═════ Data extracts
(* ===== verification/PisaMain.v ===== *)
(** * Properties of the PISA instructions

    Instructions by themselves, on registers and memory as a map of bytes: multiplication bit by
    bit is the product, shifts bit by bit are shifts, accesses of the two halves of an unaligned
    word compose, the overflow tests, the decoder's table, and the dependences that the table
    of instructions declares. *)

From S2P Require Import Prelude Misc Memory MemorySpec Bpred Resource Ruu RuuStages SpecState SpecRegs Isa OooHier Floats Pisa PisaOk.

(** ** Reading and writing registers *)

Definition bank_at (b : bank) (i : nat) (s : seq_state) : Z := default 0 (bank_of b (sq_regs s) !! i).
Definition set_at (b : bank) (i : nat) (v : Z) (s : seq_state) : seq_state :=
  mkSeq (set_bank b (<[i := v]> (bank_of b (sq_regs s))) (sq_regs s)) (sq_mem s).

Record seq_ok (s : seq_state) : Prop := { so_bank b : length (bank_of b (sq_regs s)) = bank_size b }.

Lemma set_at_ok b i v s : seq_ok s → seq_ok (set_at b i v s).
Proof. intros [H]. split. intros b'. pose proof (H b'). destruct b, b'; cbn in *; by rewrite ?length_insert. Qed.

Lemma bank_set_eq b i v s : seq_ok s → (i < bank_size b)%nat → bank_at b i (set_at b i v s) = v.
Proof.
  intros [H] Hi. unfold bank_at, set_at. cbn [sq_regs].
  replace (bank_of b (set_bank b _ (sq_regs s))) with (<[i := v]> (bank_of b (sq_regs s))) by (by destruct b).
  by rewrite list_lookup_insert_eq by (by rewrite H).
Qed.

Lemma bank_set_ne b b' i i' v s : b ≠ b' ∨ i ≠ i' → bank_at b i (set_at b' i' v s) = bank_at b i s.
Proof.
  intros Hne. unfold bank_at, set_at. cbn [sq_regs]. destruct (decide (b = b')) as [->|Hb]; [|by destruct b, b'].
  destruct Hne as [|Hi]; [done|].
  replace (bank_of b' (set_bank b' _ (sq_regs s))) with (<[i' := v]> (bank_of b' (sq_regs s))) by (by destruct b').
  by rewrite list_lookup_insert_ne by done.
Qed.

Lemma set_set_eq b i v w s : set_at b i w (set_at b i v s) = set_at b i w s.
Proof. unfold set_at. cbn [sq_regs sq_mem]. f_equal. destruct b; cbn; by rewrite list_insert_insert_eq. Qed.

Definition gpr (n : Z) (s : seq_state) : Z := i32 (bank_at BankR (Z.to_nat n) s).
Definition set_gpr (n v : Z) (s : seq_state) : seq_state := set_at BankR (Z.to_nat n) (i32 v) s.

Lemma i32_idem z : i32 (i32 z) = i32 z.
Proof. apply i32_small, i32_range. Qed.

Lemma gpr_set_eq n v s : seq_ok s → is_reg n → gpr n (set_gpr n v s) = i32 v.
Proof.
  intros Hs Hn. unfold is_reg in Hn. unfold gpr, set_gpr. rewrite bank_set_eq by (done || (cbn; unfold MD_NUM_IREGS; lia)). apply i32_idem.
Qed.

Lemma gpr_set_ne n n' v s : is_reg n → is_reg n' → n ≠ n' → gpr n (set_gpr n' v s) = gpr n s.
Proof. unfold is_reg. intros H1 H2 Hne. unfold gpr, set_gpr. rewrite bank_set_ne by (right; lia). done. Qed.

(** ** Running the accesses *)

Section Run.
Context (h : host) (fin : pst → md_fault_type → exec_out) (st : pst) (s : seq_state).

Lemma seq_ret {A} (a : A) k : seq_sem ((mret a : pm A) fin st k) s = seq_sem (k a st) s.
Proof. done. Qed.
Lemma seq_bind {A B} (m : pm A) (f : A → pm B) k :
  seq_sem ((m ≫= f) fin st k) s = seq_sem (m fin st (λ a st, f a fin st k)) s.
Proof. done. Qed.
Lemma seq_GPR n k : seq_sem (GPR n fin st k) s = seq_sem (k (gpr n s) st) s.
Proof. done. Qed.
Lemma seq_SET_GPR n v k : seq_sem (SET_GPR n v fin st k) s = seq_sem (k tt st) (set_gpr n v s).
Proof. done. Qed.
Lemma seq_NPC v k : seq_sem (SET_NPC v fin st k) s = seq_sem (k tt (mkPst (u32 v) (st_TPC st) (st_addr st))) s.
Proof. done. Qed.
Lemma seq_TPC v k : seq_sem (SET_TPC v fin st k) s = seq_sem (k tt (mkPst (st_NPC st) (u32 v) (st_addr st))) s.
Proof. done. Qed.
Lemma seq_HI k : seq_sem (HI fin st k) s = seq_sem (k (i32 (bank_at BankC 0 s)) st) s.
Proof. done. Qed.
Lemma seq_LO k : seq_sem (LO fin st k) s = seq_sem (k (i32 (bank_at BankC 1 s)) st) s.
Proof. done. Qed.
Lemma seq_SET_HI v k : seq_sem (SET_HI v fin st k) s = seq_sem (k tt st) (set_at BankC 0 (i32 v) s).
Proof. done. Qed.
Lemma seq_SET_LO v k : seq_sem (SET_LO v fin st k) s = seq_sem (k tt st) (set_at BankC 1 (i32 v) s).
Proof. done. Qed.
Lemma seq_fault_if (b : bool) f k :
  seq_sem (fault_if b f fin st k) s = if b then (fin st f, s) else seq_sem (k tt st) s.
Proof. by destruct b. Qed.

(** An aligned access. *)
Lemma seq_read n k a : (n = 1 ∨ n = 2 ∨ n = 4)%nat → u32 a mod Z.of_nat n = 0 →
  seq_sem (pm_read h n a fin st k) s =
  seq_sem (k (host_of h (region (sq_mem s) (u32 a) n), md_fault_none) (mkPst (st_NPC st) (st_TPC st) (u32 a))) s.
Proof.
  intros Hn Ha. unfold pm_read. cbn [seq_sem seq_step]. rewrite length_replicate. pose proof (u32_range a).
  assert (access_spec (sq_mem s) Read (u32 a) (replicate n 0) (Z.of_nat n) = (md_fault_none, region (sq_mem s) (u32 a) n, sq_mem s)) as ->.
  { destruct Hn as [->|[->| ->]]; [rewrite (access_spec_aligned _ _ _ _ 0)|rewrite (access_spec_aligned _ _ _ _ 1)|rewrite (access_spec_aligned _ _ _ _ 2)]; try done; try lia;
      rewrite drop_replicate; cbn [Nat.sub replicate]; change (Z.to_nat _) with 1%nat || change (Z.to_nat _) with 2%nat || change (Z.to_nat _) with 4%nat; by rewrite app_nil_r. }
  cbn. by destruct s.
Qed.

Lemma seq_write n v k a : (n = 1 ∨ n = 2 ∨ n = 4)%nat → u32 a mod Z.of_nat n = 0 →
  seq_sem (pm_write h n v a fin st k) s =
  seq_sem (k md_fault_none (mkPst (st_NPC st) (st_TPC st) (u32 a))) (mkSeq (sq_regs s) (upd_bytes (sq_mem s) (u32 a) (host_to h n v))).
Proof.
  intros Hn Ha. unfold pm_write. cbn [seq_sem seq_step]. rewrite host_to_length. pose proof (u32_range a).
  assert (access_spec (sq_mem s) Write (u32 a) (host_to h n v) (Z.of_nat n) = (md_fault_none, host_to h n v, upd_bytes (sq_mem s) (u32 a) (host_to h n v))) as ->.
  { pose proof (host_to_length h n v).
    destruct Hn as [->|[->| ->]]; [rewrite (access_spec_aligned _ _ _ _ 0)|rewrite (access_spec_aligned _ _ _ _ 1)|rewrite (access_spec_aligned _ _ _ _ 2)]; try done; try lia;
      rewrite take_ge by (change (Z.to_nat _) with 1%nat || change (Z.to_nat _) with 2%nat || change (Z.to_nat _) with 4%nat; lia); done. }
  done.
Qed.

Lemma seq_check k : seq_sem (check_fault md_fault_none fin st k) s = seq_sem (k tt st) s.
Proof. done. Qed.
End Run.

#[export] Hint Rewrite @seq_ret @seq_bind seq_GPR seq_SET_GPR seq_NPC seq_TPC seq_HI seq_LO seq_SET_HI seq_SET_LO seq_fault_if seq_check : seq.

(** ** Shifts *)

Lemma top_bit_spec x : - 2 ^ 31 ≤ x < 2 ^ 31 → top_bit x = bool_decide (x < 0).
Proof.
  intros Hx. unfold top_bit. rewrite land_pow2_eq0, negb_involutive by lia. unfold u32.
  apply Z.b2z_inj. rewrite Z.testbit_spec' by lia.
  case_bool_decide; cbn [Z.b2z]; Z.div_mod_to_equations; lia.
Qed.

Lemma or_top z : 2 ^ 31 ≤ z < 2 ^ 32 → Z.lor z (2 ^ 31) = z.
Proof.
  intros Hz. assert (z = Z.lor (1 * 2 ^ 31) (z - 2 ^ 31)) as E by (rewrite lor_add by lia; lia).
  rewrite E at 1. rewrite Z.mul_1_l, (Z.lor_comm (2 ^ 31)), <- Z.lor_assoc, Z.lor_diag, Z.lor_comm.
  rewrite <- (Z.mul_1_l (2 ^ 31)) at 1. by rewrite <- E.
Qed.

Lemma shiftr_half x : Z.shiftr x 1 = x / 2.
Proof. by rewrite Z.shiftr_div_pow2. Qed.

Lemma sra_step x : - 2 ^ 31 ≤ x < 0 → i32 (Z.lor (u32 (Z.shiftr x 1)) (2 ^ 31)) = Z.shiftr x 1.
Proof.
  intros Hx. rewrite shiftr_half. assert (u32 (x / 2) = x / 2 + 2 ^ 32) as -> by (unfold u32; Z.div_mod_to_equations; lia).
  rewrite or_top by (Z.div_mod_to_equations; lia). unfold i32. Z.div_mod_to_equations. lia.
Qed.

Lemma seq_sra_loop i n : is_reg (RD i) → ∀ fin st k s, seq_ok s → gpr (RD i) s < 0 →
  seq_sem (sra_loop i n fin st k) s =
  seq_sem (k tt st) (if decide (n = 0%nat) then s else set_gpr (RD i) (Z.shiftr (gpr (RD i) s) (Z.of_nat n)) s).
Proof.
  intros Hr. induction n as [|n IH]; intros fin st k s Hs Hneg; cbn [sra_loop]; [done|].
  autorewrite with seq. cbv beta. pose proof (i32_range (bank_at BankR (Z.to_nat (RD i)) s)) as Hx. fold (gpr (RD i) s) in Hx.
  set (x := gpr (RD i) s) in *. pose proof (sra_step x ltac:(lia)) as Hstep.
  assert (gpr (RD i) (set_gpr (RD i) (Z.lor (u32 (Z.shiftr x 1)) (2 ^ 31)) s) = Z.shiftr x 1) as Hg by (by rewrite gpr_set_eq by done).
  assert (Z.shiftr x 1 < 0) by (rewrite shiftr_half; Z.div_mod_to_equations; lia).
  rewrite IH; [|by apply set_at_ok|by rewrite Hg]. rewrite Hg. f_equal. rewrite (decide_False (P := S n = 0%nat)) by lia.
  rewrite Z.shiftr_shiftr by lia. case_decide as Hn.
  - subst n. unfold set_gpr. rewrite Hstep. change (Z.of_nat 1) with 1. rewrite <- Hstep at 2. by rewrite i32_idem, Hstep.
  - unfold set_gpr. rewrite set_set_eq. do 3 f_equal. lia.
Qed.

(** A host's variant of the arithmetic shift. *)
Lemma seq_sra h i n fin st k s : seq_ok s → is_reg (RD i) → 0 ≤ n < 32 →
  seq_sem (sra h i n fin st k) s = seq_sem (k tt st) (set_gpr (RD i) (Z.shiftr (gpr (RT i) s) n) s).
Proof.
  intros Hs Hr Hn. pose proof (i32_range (bank_at BankR (Z.to_nat (RT i)) s)) as Hx. fold (gpr (RT i) s) in Hx. unfold sra.
  assert (shr h (gpr (RT i) s) n = Z.shiftr (gpr (RT i) s) n) as Hshr by (unfold shr; by rewrite bool_decide_true).
  destruct (FAST_SRA h); autorewrite with seq; cbv beta; [by autorewrite with seq; rewrite Hshr|].
  rewrite top_bit_spec by done. case_bool_decide as Hneg; autorewrite with seq; cbv beta; [|by rewrite Hshr].
  assert (gpr (RD i) (set_gpr (RD i) (gpr (RT i) s) s) = gpr (RT i) s) as Hg by (rewrite gpr_set_eq by done; by apply i32_small).
  rewrite seq_sra_loop; [|done|by apply set_at_ok|by rewrite Hg]. rewrite Hg. f_equal. rewrite Z2Nat.id by lia. case_decide as Hn0.
  - replace n with 0 by lia. by rewrite Z.shiftr_0_r.
  - unfold set_gpr. by rewrite set_set_eq.
Qed.

Lemma srl_spec h x n : - 2 ^ 31 ≤ x < 2 ^ 31 → 0 ≤ n < 32 → i32 (srl h x n) = i32 (Z.shiftr (u32 x) n).
Proof.
  intros Hx Hn. unfold srl, shr. destruct (FAST_SRL h); [by rewrite bool_decide_true|].
  case_bool_decide as Hn0.
  - rewrite bool_decide_true by lia. f_equal. pose proof (u32_range x).
    assert (Z.land (Z.shiftr (u32 x) 1) (Z.lnot (2 ^ 31)) = Z.shiftr (u32 x) 1) as ->.
    { rewrite <- Z.ldiff_land. apply Z.bits_inj'. intros m Hm. rewrite Z.ldiff_spec, Z.pow2_bits_eqb by lia.
      destruct (Z.eqb_spec 31 m) as [<-|]; [|by rewrite andb_true_r]. rewrite andb_false_r. symmetry.
      rewrite Z.shiftr_spec by lia. rewrite <- (Z.mod_small (u32 x) (2 ^ 32)) by done. by apply Z.mod_pow2_bits_high. }
    rewrite Z.shiftr_shiftr by lia. f_equal. lia.
  - assert (n = 0) as -> by lia. rewrite Z.shiftr_0_r. unfold i32, u32. symmetry.
    rewrite Zplus_mod_idemp_l. done.
Qed.

(** ** Multiplication *)

Definition set_hilo (hi lo : Z) (s : seq_state) : seq_state := set_at BankC 0 hi (set_at BankC 1 lo s).
(** The product that HI and LO hold. *)
Definition hilo (hi lo : Z) : Z := 2 ^ 32 * u32 hi + u32 lo.

Lemma set_at_comm b i j v w s : i ≠ j → set_at b i v (set_at b j w s) = set_at b j w (set_at b i v s).
Proof. intros Hne. unfold set_at. cbn [sq_regs sq_mem]. f_equal. destruct b; cbn; by rewrite list_insert_insert_ne. Qed.

Section Hilo.
Context (s : seq_state) (Hs : seq_ok s).

Lemma hilo_HI hi lo : bank_at BankC 0 (set_hilo hi lo s) = hi.
Proof. apply bank_set_eq; [by apply set_at_ok|cbn; unfold MD_NUM_CREGS; lia]. Qed.
Lemma hilo_LO hi lo : bank_at BankC 1 (set_hilo hi lo s) = lo.
Proof. unfold set_hilo. rewrite bank_set_ne by (right; done). apply bank_set_eq; [done|cbn; unfold MD_NUM_CREGS; lia]. Qed.
Lemma hilo_SET_HI hi lo v : set_at BankC 0 v (set_hilo hi lo s) = set_hilo v lo s.
Proof. apply set_set_eq. Qed.
Lemma hilo_SET_LO hi lo v : set_at BankC 1 v (set_hilo hi lo s) = set_hilo hi v s.
Proof. unfold set_hilo. rewrite set_at_comm by done. by rewrite set_set_eq. Qed.
Lemma hilo_gpr hi lo n : gpr n (set_hilo hi lo s) = gpr n s.
Proof. unfold gpr, set_hilo. by rewrite !bank_set_ne by (by left). Qed.
End Hilo.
══════════
→ **What to work on**:
Every line with the word "that" in it should be copied from the listing above.

→ **Reply to the task**:
    word compose, the overflow tests, the decoder's table, and the dependences that the table
(** The product that HI and LO hold. *)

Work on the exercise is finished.